School Board President Doug Curry said test scores don't take into account everything the school does for its students, who typically have to overcome much more difficult circumstances than other public schools.
"When our children come here at the start of the day, we almost have a triage set up with the buses because you never know what a child has experienced. We deal with their psychology and emotional states. We have counselors that work with that. We supply clothing and uniforms and we help clean children's clothes. We also supply them with a lot of food, not only food at the school throughout the day, but they take home backpacks of food every week," Curry said. "And I would say more than half of our children, not only take home food for themselves but for their families."
School was supposed to start Wednesday at 8:15 a.m., but the last bus, filled with students, arrived just after 9 a.m. Curry say transportation is one of the many challenges they face with families in transition.
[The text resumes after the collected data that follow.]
(** What is printed for a value is read back as its canonical form. *)
Lemma parse_write v : json_wf v -> forall fuel, (length (write_jsonb v) < fuel)%nat -> reads (parse_json_value fuel) v.
Proof.
  induction v as [|b|n|s|es IH|ms IH] using json_ind'; intros W [|fuel] Hf r Hr; try lia.
  - apply parse_token; [done|by repeat constructor|done|done].
  - destruct b; (apply parse_token; [done|by repeat constructor|done|done]).
  - pose proof W as [x Hx]. pose proof (parse_f64_chars n x Hx) as [N H]. apply (parse_token fuel n); [done..|]. unfold token_value.
    assert (forall w, parse_f64 (lit w) = None -> str_eqb n (lit w) = false) as T.
    { intros w E. apply str_eqb_false. intros Ew. rewrite Ew in Hx. congruence. }
    rewrite !T by (vm_compute; reflexivity). by rewrite Hx.
  - cbn [write_jsonb parse_json_value]. unfold write_json_string. rewrite <- !app_assoc. cbn [app Z.eqb Pos.eqb].
    rewrite json_string_write by done. cbn [mbind result_bind]. by rewrite json_unescape_write.
  - apply json_wf_array in W. cbn [write_jsonb] in Hf |- *. rewrite <- !app_assoc. cbn [app parse_json_value Z.eqb Pos.eqb].
    destruct es as [|e es]; [cbn [map join_comma app]; rewrite skip_ws_id by done; done|].
    set (l := e :: es) in *. assert (Forall (fun x : str => x <> []) (map write_jsonb l)) as F.
    { apply list.Forall_forall. intros x (v & -> & Hv)%list_elem_of_fmap. apply write_nonempty. by eapply Forall_forall in W. }
    destruct (join_comma_length _ F) as [L1 L2]. rewrite length_map in L1. rewrite !length_app in Hf. cbn [length] in Hf.
    assert (Forall (reads (parse_json_value fuel)) l) as R.
    { apply Forall_forall. intros v Hv. eapply Forall_forall in IH; [|exact Hv]. eapply Forall_forall in W; [|exact Hv]. apply IH; [done|].
      specialize (L2 (write_jsonb v) ltac:(by apply list_elem_of_fmap_2)). lia. }
    pose proof (array_loop_write (parse_json_value fuel) l r ltac:(done) W R fuel [] ltac:(lia)) as E.
    assert (exists c t, join_comma (map write_jsonb l) ++ 93 :: r = c :: t /\ starts_value c) as (c & t & Et & Hc & Hd).
    { destruct (write_head e ltac:(by inversion W)) as (c & t & Ec & Hc). unfold l. cbn [map]. destruct es; cbn [join_comma map]; rewrite Ec; by eexists _, _. }
    rewrite Et in E |- *. rewrite skip_ws_id by done. unfold is_delim in Hd. replace (c =? 93) with false by (destruct (c =? 93); [by rewrite orb_true_r in Hd|done]).
    exact E.
  - apply json_wf_object in W as (Wd & Wk & Wv). cbn [write_jsonb] in Hf |- *. rewrite sort_map in *.
    assert (map (fun m : str * str => write_json_string m.1 ++ lit ": " ++ m.2) (map (fun m => (m.1, write_jsonb m.2)) (sort_members ms)) = map write_member (sort_members ms)) as Em.
    { rewrite map_map. done. }
    rewrite Em in *. clear Em. cbn [canon]. rewrite sort_map. pose proof (sort_perm ms) as P. set (l := sort_members ms) in *. clearbody l.
    assert (Forall (fun m => Forall is_byte m.1 /\ json_wf m.2 /\ (forall fuel, (length (write_jsonb m.2) < fuel)%nat -> reads (parse_json_value fuel) m.2)) l) as A.
    { rewrite P. apply Forall_forall. intros m Hm. eapply Forall_forall in IH; [|exact Hm]. eapply Forall_forall in Wv; [|exact Hm].
      split_and!; [|done|by apply IH]. eapply Forall_forall in Wk; [exact Wk|]. by apply list_elem_of_fmap_2. }
    assert (NoDup (fst <$> l)) as D by (by rewrite P). clear P IH Wd Wk Wv. rewrite <- !app_assoc. cbn [app parse_json_value Z.eqb Pos.eqb].
    destruct l as [|m l0]; [cbn [map join_comma app]; rewrite skip_ws_id by done; done|].
    set (l := m :: l0) in *. assert (Forall (fun x : str => x <> []) (map write_member l)) as F.
    { apply list.Forall_forall. intros x (v & -> & Hv)%list_elem_of_fmap. done. }
    destruct (join_comma_length _ F) as [L1 L2]. rewrite length_map in L1. rewrite !length_app in Hf. cbn [length] in Hf.
    assert (Forall (fun m => Forall is_byte m.1 /\ json_wf m.2 /\ reads (parse_json_value fuel) m.2) l) as R.
    { apply Forall_forall. intros v Hv. eapply Forall_forall in A as (A1 & A2 & A3); [|exact Hv]. split_and!; [done|done|]. apply A3.
      specialize (L2 (write_member v) ltac:(by apply list_elem_of_fmap_2)).
      assert (length (write_jsonb v.2) <= length (write_member v))%nat by (unfold write_member; rewrite !length_app; lia). lia. }
    pose proof (object_loop_write (parse_json_value fuel) l r ltac:(done) R fuel [] ltac:(lia) D) as E.
    assert (exists t, join_comma (map write_member l) ++ 125 :: r = 34 :: t) as (t & Et).
    { unfold l. cbn [map]. destruct l0; cbn [join_comma map]; by eexists. }
    rewrite Et in E |- *. rewrite skip_ws_id by done. exact E.
Qed.

(** ** What the parser produces *)

Lemma bind_Ok_inv {E A B} (m : result E A) (f : A -> result E B) b : m ≫= f = Ok b -> exists a, m = Ok a /\ f a = Ok b.
Proof. destruct m as [a|e]; [|done]. by exists a. Qed.

(** Takes apart a successful sequence of steps. *)
Ltac inv_ok :=
  repeat match goal with
  | H : _ ≫= _ = Ok _ |- _ => apply bind_Ok_inv in H as (? & ? & H)
  | H : Ok _ = Ok _ |- _ => injection H as H || (injection H; clear H; intros)
  | H : Err _ = Ok _ |- _ => discriminate H
  | H : ok_or ?o _ = Ok _ |- _ => destruct o eqn:?; cbn [ok_or] in H
  | H : (let '(_, _) := ?p in _) = Ok _ |- _ => destruct p eqn:?
  | H : (if ?b then _ else _) = Ok _ |- _ => destruct b eqn:?
  | H : match ?l with [] => _ | _ :: _ => _ end = Ok _ |- _ => destruct l eqn:?
  | H : match ?o with Some _ => _ | None => _ end = Ok _ |- _ => destruct o eqn:?
  end; simplify_eq.

Lemma skip_ws_bytes s : Forall is_byte s -> Forall is_byte (skip_json_ws s).
Proof. induction 1 as [|c s Hc H IH]; [constructor|]. cbn [skip_json_ws]. destruct (is_ascii_whitespace c); [done|by constructor]. Qed.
"Transportation is a difficult issue. Our children live in cars. Some of them are homeless and others live in temporary housing," he said. "And we have several families who -- last night -- they had to leave their transitional housing, so they didn't know where they would be sleeping last night or where we'd be able to pick them up. So you can see the stress for a child who is going to sleep looking forward to the first day of school, but not know where they were going to wake up," he said.
Curry said they intend to rebuild the school to its full capacity of kindergarten through fifth grade.